¹C.J.Renggli,^2,3J.L.Hellmann,^2,4C.Burkhardt,¹S.Klemme,¹J.Berndt,¹P.Pangritz,^2,4T.Kleine
Geochimica et Cosmochimica acta (in Press) Link to Article [https://doi.org/10.1016/j.gca.2022.10.032]
¹Institut für Mineralogie, University of Münster, Münster, 48149, Deutschland
²Institut für Planetologie, University of Münster, Wilhelm-Klemm Straße 10, 48149 Münster, Deutschland
³Department of Geology, University of Maryland, 8000 Regents Drive, College Park, Maryland 20742, USA
⁴Max Planck Institute for Solar System Research, Justus-von-Liebig-Weg 3, 37077 Göttingen, Germany
Copyright Elsevier

As a moderately volatile, redox-sensitive chalcophile and siderophile element, Te and its isotopic composition can inform on a multitude of geochemical and cosmochemical processes.
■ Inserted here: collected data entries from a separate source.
(* ===== verification/GtbsClient.v ===== *)
(** * The GTBS client session

    Models src/callbridge-le-call-go/internal/gtbs/client.go: one session with the
    phone's telephone bearer service ([runOnce]), its notification handler, the
    commands written to the Call Control Point and their correlation with results,
    and the reconnecting loop ([Run]).

    What D-Bus answers is an input ([Bus]); what the client does to the outside is
    an output trace ([event]).  [Command] runs on other goroutines than the
    session, so it is split where it blocks: [command_begin] up to the write,
    [command_end] from the write's completion; the inputs of a session's loop
    ([loop_input]) interleave both with notifications in any order. *)

From S2P Require Import Prelude GoStd Protocol GtbsState Inventory.

Definition ErrUnavailable : error := Sentinel "ErrUnavailable" "GTBS control unavailable".
Definition ErrStale : error := Sentinel "ErrStale" "stale GTBS call command".
Definition ErrInvalid : error := Sentinel "ErrInvalid" "invalid GTBS call command".
Definition errLEDisconnected : error := Sentinel "errLEDisconnected" "LE bearer disconnected".
Definition leBearerIface : bytes := str "org.bluez.Bearer.LE1".

(** ** State, inputs and outputs *)

(** Which of the callbacks are set. *)
Record Callbacks := mkCallbacks { onSnapshot : bool; onReady : bool; onResult : bool }.

Record Client := mkClient {
  adapter : bytes;
  device : bytes;
  path : bytes;
  store : Store;
  cbs : Callbacks;
  conn : option Z;
  inventory : Inventory;
  ready : bool;
  pending : gmap (Z * Z) Z;
  pendingOriginate : bool
}.

Inductive event :=
  | EvSnapshot (s : Snapshot)
  | EvReady (b : bool)
  | EvResult (opcode index result token : Z)
  | EvStartNotify (p : bytes)
  | EvStopNotify (p : bytes)
  | EvWrite (p value : bytes).

Definition with_store (c : Client) (s : Store) : Client :=
  {| adapter := adapter c; device := device c; path := path c; store := s; cbs := cbs c;
     conn := conn c; inventory := inventory c; ready := ready c; pending := pending c;
     pendingOriginate := pendingOriginate c |}.
Definition with_path (c : Client) (p : bytes) : Client :=
  {| adapter := adapter c; device := device c; path := p; store := store c; cbs := cbs c;
     conn := conn c; inventory := inventory c; ready := ready c; pending := pending c;
     pendingOriginate := pendingOriginate c |}.
Definition with_pending (c : Client) (p : gmap (Z * Z) Z) (o : bool) : Client :=
  {| adapter := adapter c; device := device c; path := path c; store := store c; cbs := cbs c;
     conn := conn c; inventory := inventory c; ready := ready c; pending := p;
     pendingOriginate := o |}.
Definition with_session (c : Client) (cn : option Z) (inv : Inventory) : Client :=
  {| adapter := adapter c; device := device c; path := path c; store := store c; cbs := cbs c;
     conn := cn; inventory := inv; ready := ready c; pending := ∅; pendingOriginate := false |}.
Definition with_ready (c : Client) (r : bool) : Client :=
  {| adapter := adapter c; device := device c; path := path c; store := store c; cbs := cbs c;
     conn := conn c; inventory := inventory c; ready := r; pending := pending c;
     pendingOriginate := pendingOriginate c |}.
(* ===== verification/Sessions.v ===== *)
(** * Interleavings of the broker's goroutines

    Puts the locked operations of [Broker.v], the phases of [acquire] and the
    sections of the watcher together: a configuration is the broker, the running
    goroutines and the descriptors the kernel holds open; a step is one locked
    section of one goroutine, or an event from BlueZ, Asterisk or the operator.

    Shown for every interleaving: transport and lifecycle descriptors are closed
    exactly once and never leak; a session is released at most once; a session
    that is not finished always has the goroutine that will finish it; generations
    given to Asterisk are never refused as stale and never name two sessions. *)

From S2P Require Import Prelude GoStd Lc3 Handoff Qos Broker Acquire Watch.

(** ** Events *)

(** [runBlueZOnce] resets the tables when it connects and when it returns. *)
Definition reset_tables (b : Broker) : Broker * list Z :=
  let b := b <| bConfigured := ∅ |> <| bAcquiring := ∅ |> <| bAcquired := ∅ |> <| bPairing := ∅ |> in
  let b := signalActiveSessionDone b (bActiveSession b) in
  closePendingLocked (b <| bActiveSession := None |>).
Definition bluez_connected (b : Broker) (conn : Z) (devicePath : path) : Broker * list Z :=
  reset_tables (b <| bExpectedDevice := devicePath |> <| bConnection := Some conn |>).
Definition bluez_registered (b : Broker) : Broker := b <| bRegistered := true |>.
(** What is deferred when the endpoints could not be registered. *)
Definition bluez_disconnected (b : Broker) : Broker := b <| bConnection := None |>.
Definition bluez_gone (b : Broker) : Broker * list Z :=
  let '(b, fds) := reset_tables (b <| bRegistered := false |> <| bAdvertising := false |>
                                   <| bDiscoverable := false |>) in
  (bluez_disconnected b, fds).
Lemma hex_digit_lower d : 0 <= d < 16 -> hex_digit (hex_lower d) = Some d.
Proof.
  intros H. unfold hex_lower, hex_digit, is_digit. destruct (Z.ltb_spec d 10).
  - rewrite in_range_true by lia. f_equal. lia.
  - rewrite in_range_false, in_range_true by lia. f_equal. lia.
Qed.

(** One step of reading: [text] is read as [out]. *)
Definition reads (text out : bytes) : Prop :=
  forall fuel more, (length text <= fuel)%nat ->
    unquote fuel (text ++ more) = '(t, rest) ← unquote (fuel - 1) more; Some (out ++ t, rest).
Lemma quote_byte_reads html c : 0 <= c < RuneSelf -> reads (quote_byte html c) [c].
Proof.
  intros Hc fuel more. unfold RuneSelf in Hc. unfold quote_byte.
  assert (forall e, simple_escape e = Some c -> e <> 117 -> (2 <= fuel)%nat -> unquote fuel ([92; e] ++ more) = '(t, rest) ← unquote (fuel - 1) more; Some ([c] ++ t, rest)) as Esc.
  { intros e Ee Ne L. destruct fuel as [|fuel]; [lia|]. cbn [unquote app]. rewrite (proj2 (Z.eqb_neq e 117)) by done. rewrite Ee.
    replace (S fuel - 1)%nat with fuel by lia. done. }
  destruct (Z.eqb_spec c 34) as [->|]; [by apply Esc|]. destruct (Z.eqb_spec c 92) as [->|]; [by apply Esc|]. cbn [orb].
  destruct (Z.eqb_spec c 8) as [->|]; [by apply Esc|]. destruct (Z.eqb_spec c 12) as [->|]; [by apply Esc|].
  destruct (Z.eqb_spec c 10) as [->|]; [by apply Esc|]. destruct (Z.eqb_spec c 13) as [->|]; [by apply Esc|].
  destruct (Z.eqb_spec c 9) as [->|]; [by apply Esc|].
  destruct ((c <? 32) || _) eqn:G.
  - intros L. destruct fuel as [|fuel]; [cbn in L; lia|]. replace (S fuel - 1)%nat with fuel by lia.
    change ((str "\u00" ++ hex_pair c) ++ more) with (92 :: 117 :: 48 :: 48 :: hex_lower (c / 16) :: hex_lower (c mod 16) :: more).
    cbn [unquote]. cbn [Z.eqb Pos.eqb]. unfold escaped_rune, hex4. rewrite !hex_digit_lower by euclid. cbn [hex_digit is_digit in_range Z.leb Z.compare Pos.compare Pos.compare_cont andb mbind option_bind].
    replace (((48 - 48) * 4096 + (48 - 48) * 256 + c / 16 * 16 + c mod 16)) with c by euclid.
    unfold is_surrogate. rewrite in_range_false by lia. cbn [mbind option_bind]. by rewrite encode_ascii by (unfold RuneSelf; lia).
  - intros L. destruct fuel as [|fuel]; [cbn in L; lia|]. replace (S fuel - 1)%nat with fuel by lia. apply orb_false_iff in G as [G _]. apply Z.ltb_ge in G.
    cbn [app unquote]. rewrite (proj2 (Z.eqb_neq c 34)), (proj2 (Z.eqb_neq c 92)), (proj2 (Z.ltb_ge c 32)), (proj2 (Z.ltb_lt c RuneSelf)) by (unfold RuneSelf; lia). done.
Qed.
Lemma high_head r : valid_rune r = true -> RuneSelf <= r -> exists b p, encode_rune r = b :: p /\ RuneSelf <= b.
Proof.
  intros V H. unfold RuneSelf in *. unfold encode_rune. rewrite V. apply valid_rune_spec in V. rewrite (proj2 (Z.ltb_ge r 128)) by lia.
  repeat case_match; bool_prop; do 2 eexists; (split; [done|]); euclid.
Qed.
Lemma encoded_reads r : valid_rune r = true -> RuneSelf <= r -> reads (encode_rune r) (encode_rune r).
Proof.
  intros V H fuel more L. pose proof (encode_rune_pos r). destruct fuel as [|fuel]; [lia|]. replace (S fuel - 1)%nat with fuel by lia.
  pose proof (DecodeRune_encode r more V) as D. destruct (high_head r V H) as (b & p & E & Hb).
  pose proof (drop_app_length (encode_rune r) more) as Dr. destruct (encode_rune r ++ more) as [|b' q] eqn:Eq; [by rewrite E in Eq|].
  assert (b' = b) as -> by (rewrite E in Eq; by injection Eq). cbn [unquote]. unfold RuneSelf in Hb.
  rewrite (proj2 (Z.eqb_neq b 34)), (proj2 (Z.eqb_neq b 92)), (proj2 (Z.ltb_ge b 32)), (proj2 (Z.ltb_ge b RuneSelf)) by (unfold RuneSelf; lia).
  by rewrite D, Dr.
Qed.
(** A rune written as [\u] and four digits, not a surrogate. *)
Lemma escape_reads a b c d r :
  hex4 [a; b; c; d] = Some (r, []) -> is_surrogate r = false -> reads [92; 117; a; b; c; d] (encode_rune r).
Proof.
  intros Hx Su fuel more L. destruct fuel as [|fuel]; [cbn in L; lia|]. replace (S fuel - 1)%nat with fuel by lia.
  cbn [app unquote]. cbn [Z.eqb Pos.eqb]. unfold escaped_rune.
  assert (hex4 (a :: b :: c :: d :: more) = Some (r, more)) as ->.
  { unfold hex4 in *. destruct (hex_digit a), (hex_digit b), (hex_digit c), (hex_digit d); try done. cbn in *. by injection Hx as ->. }
  cbn [mbind option_bind]. by rewrite Su.
Qed.
Lemma runes_step s r size : s <> [] -> all_bytes s -> DecodeRune s = (r, size) -> runes s = r :: runes (drop size s).
Proof.
  intros N B D. pose proof (DecodeRune_size s N B) as Z. rewrite D in Z. cbn in Z. unfold runes. destruct s as [|b s]; [done|]. cbn [length runes_loop].
  rewrite D. f_equal. apply runes_loop_fuel; [by apply Forall_drop|rewrite length_drop; cbn; lia|lia].
Qed.
Lemma sanitize_step s r size : s <> [] -> all_bytes s -> DecodeRune s = (r, size) -> sanitize s = encode_rune r ++ sanitize (drop size s).
Proof. intros N B D. unfold sanitize. rewrite (runes_step s r size N B D). done. Qed.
However, the interpretation of Te data from natural settings is often hindered by an insufficient understanding of the behavior of Te in high-temperature conditions. Here, we present the results of Te evaporation and isotopic fractionation in silicate melting experiments. The starting material was boron-bearing anorthite-diopside glass with 1 wt.% TeO2. The experiments were conducted over the temperature range of 868-1459 °C for 15 minutes each, and at oxygen fugacities (logfO2) relative to the fayalite-magnetite-quartz buffer (FMQ) of FMQ−6 to FMQ+1.5, and in air. Evaporation of Te decreases with decreasing fO2. For high-temperature experiments performed at >1200 °C Te loss is accompanied by Te isotope fractionation towards heavier compositions in the residual glasses. By contrast, Te loss in experiments performed at temperatures <1200 °C typically resulted in lighter Te isotopic compositions in the residues relative to the starting material. In air, Te evaporates as TeO2, whereas at lower oxygen fugacities we predict the evaporation of Te2, using Gibbs free energy minimization calculations. In air, the experimentally determined kinetic isotopic fractionation factor for δ128/126Te at T > 1200 °C is αK = 0.99993. At reducing conditions, Te likely substitutes as Te2- for O2- in the melt structure and becomes increasingly soluble at highly reducing conditions. Consequently, Te evaporation is not predicted for volcanic processes on reduced planetary bodies such as the Moon or Mercury.